One of the primary goals in treating adolescent idiopathic scoliosis surgically is to preserve as many mobile levels as possible as well as maintaining normal coronal and sagittal segmental alignment in those unfused distal segments. Modern instrumentation strategies effect significant coronal plane correction, however with double major curves with large lumbar componenets (> 70 degrees and notable L5 obliquity), instrumentation posteriorly typically must include L4, leaving only two moble segments, often with concomitant coronal plane malalignment (tilting). Initial anterior release may limit the posterior fusion to L3, but over time, the coronal plane segmental alignment distally can be lost. We retrospectively reviewed fourteen individuals, six of whom had initial anterior release to L3 fixed with segmental anterior instrumentation (group A), and compared them with an identical group treated with anterior release to L3, without instrumentation, or posterior instrumentation alone to L4 (group B). The average thoracic curvatures for the groups were similar (Group A: 81 degrees, group B: 73 degrees) as was the lumbar curve (77 degrees group A; group B 72 degrees). There were no significant diffeences in terms of curve flexibility, l3, L4 or L5 tilt, vertebral rotation, apical translation, coronal or sagittal balance.
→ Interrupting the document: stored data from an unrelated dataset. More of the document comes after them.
Lemma escape_one_line v : one_line v -> one_line (escape v).
Proof.
  unfold one_line. induction v as [|c v IH]; [done|]. cbn [escape Str.contains_char]. intros [Hc Hv]%orb_false_iff.
  destruct (_ || _); cbn [Str.contains_char]; by rewrite ?Hc, IH.
Qed.

Lemma quoteValue_one_line v : one_line v -> one_line (quoteValue v).
Proof. intros H. unfold quoteValue. apply (one_line_app (String quote "")); [done|]. apply one_line_app; [by apply escape_one_line|done]. Qed.

Lemma spelled_one_line v : first_unspellable v = None -> one_line (spelled v).
Proof. intros H%spellable_one_line. unfold spelled. destruct (needsQuoting v); [by apply quoteValue_one_line|done]. Qed.

Definition blank (indent : string) : Prop := StrFacts.all_chars (Ascii.eqb " ") indent = true.
Lemma blank_space indent : blank indent -> StrFacts.all_chars Str.is_space indent = true /\ one_line indent.
Proof.
  intros H. split; [eapply all_chars_impl; [|exact H]; by intros c <-%Ascii.eqb_eq|]. by apply (all_chars_no_char (Ascii.eqb " ")).
Qed.

Lemma passes_option indent k v : blank indent -> quiet_key k -> first_unspellable v = None -> passes (writeOption indent k v) id.
Proof.
  intros [Hi Hl]%blank_space (Hk & Hon & Hid) Hv. unfold writeOption. as_line indent k (spelled v) ";"%char.
  - by apply word_solid.
  - by destruct Hk.
  - by apply word_one_line.
  - by apply spelled_one_line.
Qed.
All were skeletally immature (Risser 2 or less; half were Risser 0). At 4.5 years follow-up (2.5 - 7 years), curve correction, balance, fusion rates were not statistically different. The LIV horizontal angle as well as the coronal plane angles of the distal unfused segments were significantly normalized in those treated with anterior instrumentation. In cases of severe lumbar curvatures (> 70 degrees), it appears that adding anterior instrumentation to an initial anteior release and fusion, not only saves a level compared with a traditional posterior fusion to L4, but also maintains normal coronal segmental alignment over time; thereby theoretically reducing the risk of of late degenerative changes.